Sunday, November 29, 2009

You can stop reading whenever you want


Whenever I let one poem take up a whole page--or, rather, when I really let white space take up the whole page, I think something like: "This is lame. And precious. And I know that 'precious' has very gendered connotations." And then I change it back so that the page has text all over it. I don't want there to be very many rests in my work. I don't want to encourage my readers to rest in my poems. I want them to be, at best, carried away, overwhelmed, energized, breathless. Turned on.

3 comments:

Anonymous said...

Here-Here! I agree that too much white-space can be a bad thing: I'm totally not opposed to unconventional spacing, but mostly find that 20 words per page is just not enough; this is an issue I have with some of Barbara Guests work.

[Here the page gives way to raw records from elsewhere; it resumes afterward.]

(* ===== verification/SyncCall.v ===== *)
(** The synchronous calls of the workers: one [http_json_rpc_request] with its own
    io_context, used for one call after the other.

    The workers of src/cache/blocks_cache.cpp, src/cache/history_cache.cpp and
    src/nslookup.cpp construct an object per method and then repeat set_host,
    set_body, reset_attempts, execute and get_response on it.  Here a call is one
    such sequence, with the pool of connections as the call finds it and the
    events that happen while it runs; [calls] makes them one after the other on the
    same object. *)

From Stdlib Require Import String.
From S2P Require Import Prelude Text Hex Endian Compress Json BlockInfo BlockStore BlockVerify BlockWorker BlockSafety BlockLoader.
From S2P Require Import ConnectionPool ParseAddress HttpRequest RequestLife.
Open Scope Z_scope.

(** What is set before execute: the host, and the body before or behind it. *)
Inductive preparation :=
| SetHost (host : bytes)
| SetBodyHost (body host : bytes)
| SetHostBody (host body : bytes).

Record call := {
  c_prepare : preparation;
  c_env : env;
  (** The pool when the call begins. *)
  c_pool : pool;
  c_events : list (env * event)
}.

Definition with_pool (p : pool) (s : request) : request :=
  set_link {| m_socket := m_socket (link s); m_ssl_socket := m_ssl_socket (link s);
              m_pool_obj := m_pool_obj (link s); the_pool := p |} s.

Section Calls.
Variable parse_json : bytes -> option json.
Variable stringify : json -> bytes.
Variable conn_pool_ttl : Z.

Definition get_response (s : request) : option response := m_response s.

Definition prepare (a : preparation) (ev : env) (s : request) : request :=
  match a with
  | SetHost host => set_host host s
  | SetBodyHost body host => set_host host (set_body parse_json conn_pool_ttl body ev s)
  | SetHostBody host body => set_body parse_json conn_pool_ttl body ev (set_host host s)
  end.

(** The object when execute has started its first operation. *)
Definition begin_call (c : call) (s : request) : request :=
  execute false (c_env c) (reset_attempts (prepare (c_prepare c) (c_env c) (with_pool (c_pool c) s))).

(** The call so far. *)
Definition during (c : call) (s : request) : option request :=
  run parse_json stringify conn_pool_ttl (c_events c) (begin_call c s).

(** The call up to the return of [m_io_ctx->run()]; [None] when it has not
    returned. *)
Definition sync_call (c : call) (s : request) : option request :=
  match during c s with
  | Some s' => if bool_decide (m_io_ctx s' = Some true) then Some s' else None
  | None => None
  end.

(** The calls one after the other, with what get_response returned behind each. *)
Fixpoint calls (l : list call) (s : request) : option (list (option response) * request) :=
  match l with
  | [] => Some ([], s)
  | c :: l' =>
      match sync_call c s with
      | Some s' =>
          match calls l' s' with
          | Some (rs, s'') => Some (get_response s' :: rs, s'')
          | None => None
          end
      | None => None
      end
  end.
End Calls.

(** ** Version 1 of the block cache over its calls *)

(** A JSON text written with single quotes. *)
Definition quoted (s : string) : bytes :=
  map (fun c => if bool_decide (c = "'"%char) then Ascii.ascii_of_nat 34 else c) (str s).

Definition count_body : bytes := quoted "{'id':1, 'version':'2.0', 'method':'get-count-blocks'}".
Definition dump_body (n : Z) : bytes :=
  quoted "{'id':1, 'version':'2.0', 'method':'get-dump-block-by-number', 'params':{'number':" ++ to_string n ++
  quoted ", 'compress':true}}".

(** What happens around one call: the torrent that settings::server::get_tor names,
    the clock and the pool, and the events. *)
Record network := { n_tor : bytes; n_env : env; n_pool : pool; n_events : list (env * event) }.

Definition count_call (n : network) : call :=
  {| c_prepare := SetHost (n_tor n); c_env := n_env n; c_pool := n_pool n; c_events := n_events n |}.
Definition dump_call (number : Z) (n : network) : call :=
  {| c_prepare := SetBodyHost (dump_body number) (n_tor n); c_env := n_env n; c_pool := n_pool n;
     c_events := n_events n |}.

Section Worker.
Context `{L : TorrentLib}.
Variable put_ok : nat -> bool.
Variable parse_json : bytes -> option json.
Variable stringify : json -> bytes.
Variable conn_pool_ttl : Z.
Variable LZ4_decompress_safe : bytes -> bytes -> Z * bytes.
(** settings::system::blocks_cache_init_count. *)
Variable init_count : Z.

(** make_shared of the two objects. *)
Definition gcb_new (tor : bytes) (js : jrpc_settings) (p : pool) (ev : env) : request :=
  prepared (parse_json := parse_json) (conn_pool_ttl := conn_pool_ttl) true tor (str "get-count-blocks") count_body js p ev.
Definition gdbn_new (tor : bytes) (js : jrpc_settings) (p : pool) : request :=
  set_path (str "get-dump-block-by-number")
    (http_json_rpc_request_new tor true (-1) (-1) (-1) (s_timeout js) (s_conn_timeout js) (s_attempts js) p).

(** [while (m_run && m_nextblock <= count_blocks)]; [None] when a call does not
    return. *)
Fixpoint dump_loop (count_blocks : Z) (ns : list network) (gdbn : request) (c : cache)
  : option (res (cache * request)) :=
  if count_blocks <? m_nextblock c then Some (Ok (c, gdbn))
  else
    match ns with
    | [] => None
    | n :: ns =>
        match sync_call parse_json stringify conn_pool_ttl (dump_call (m_nextblock c) n) gdbn with
        | None => None
        | Some gdbn =>
            match get_response gdbn with
            | None => Some (Throw Undefined)
            | Some r =>
                match routine_block put_ok parse_json LZ4_decompress_safe c (rsp_body r) with
                | Throw e => Some (Throw e)
                | Ok (false, c) => Some (Ok (c, gdbn))
                | Ok (true, c) => dump_loop count_blocks ns gdbn c
                end
            end
        end
    end.

(** The body of [while (m_run)]. *)
Definition worker_pass (n : network) (ns : list network) (gcb gdbn : request) (c : cache)
  : option (res (cache * request * request)) :=
  match sync_call parse_json stringify conn_pool_ttl (count_call n) gcb with
  | None => None
  | Some gcb =>
      match read_count parse_json (option_map rsp_body (get_response gcb)) with
      | None => Some (Ok (c, gcb, gdbn))
      | Some count_blocks =>
          let c := if m_nextblock c =? 0 then with_next c (first_block_v1 init_count count_blocks) else c in
          match dump_loop count_blocks ns gdbn c with
          | None => None
          | Some (Throw e) => Some (Throw e)
          | Some (Ok (c, gdbn)) => Some (Ok (c, gcb, gdbn))
          end
      end
  end.
End Worker.

(** ** Lemmas *)

(** What an event stores of a response. *)
Definition brought (a : event) : list response :=
  match a with Completed _ _ _ r => [r] | Opened _ _ => [] | Expired part => [part] end.

(** The call was ended by a handler, and not by its timer. *)
Definition ended_by_handler (c : call) : Prop :=
  exists l ev i e eps r, c_events c = l ++ [(ev, Completed i e eps r)].

Section Facts.
Context {parse_json : bytes -> option json} {stringify : json -> bytes} {conn_pool_ttl : Z}.
(** The limit of attempts and the bound on the endpoints of a host. *)
Context {N : Z} {E : nat}.
Hypothesis N_range : 0 <= N <= UINT32_MAX.

Abbreviation step := (step parse_json stringify conn_pool_ttl).
Abbreviation run := (run parse_json stringify conn_pool_ttl).
Abbreviation calls := (calls parse_json stringify conn_pool_ttl).

(** The object between two calls, with nothing left over. *)
Definition rested (s : request) : Prop :=
  pending s = [] /\ m_timer s = None /\ m_pool_obj (link s) = None /\ m_attempts_count s = N /\
  m_rerun s = false /\ m_callback s = false /\ called s = [] /\ exists b, m_io_ctx s = Some b.

Lemma set_body_rested body ev s : rested s -> rested (set_body parse_json conn_pool_ttl body ev s).
Proof.
  intros (H1 & H2 & H3 & H4 & H5 & H6 & H7 & H8). unfold set_body.
  destruct (parse_json body) as [doc|]; [destruct (get_id doc)|]; unfold rested, jrpc_caught; rq;
    unfold close_links; rewrite ?H3; by split_and!.
Qed.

Zukofsky has a like 6 or so word poem in the C Bernstein edited Library of America LZ, but the page is pocket-book sized, so the spareness, to my mind, is less irritating...tree-pulp is just too precious; minimalism which uses maximal resource freaks me out some.

Adam Strauss

Matt Walker said...

just because they're using fewer words doesn't mean they're using more paper. and hey, they're using less ink.

Anonymous said...

So long as we're only talking one poem--true; but the minute we're talkin' two or more, less likely, as the two 20 word poems, sans spacing, would fit on one page.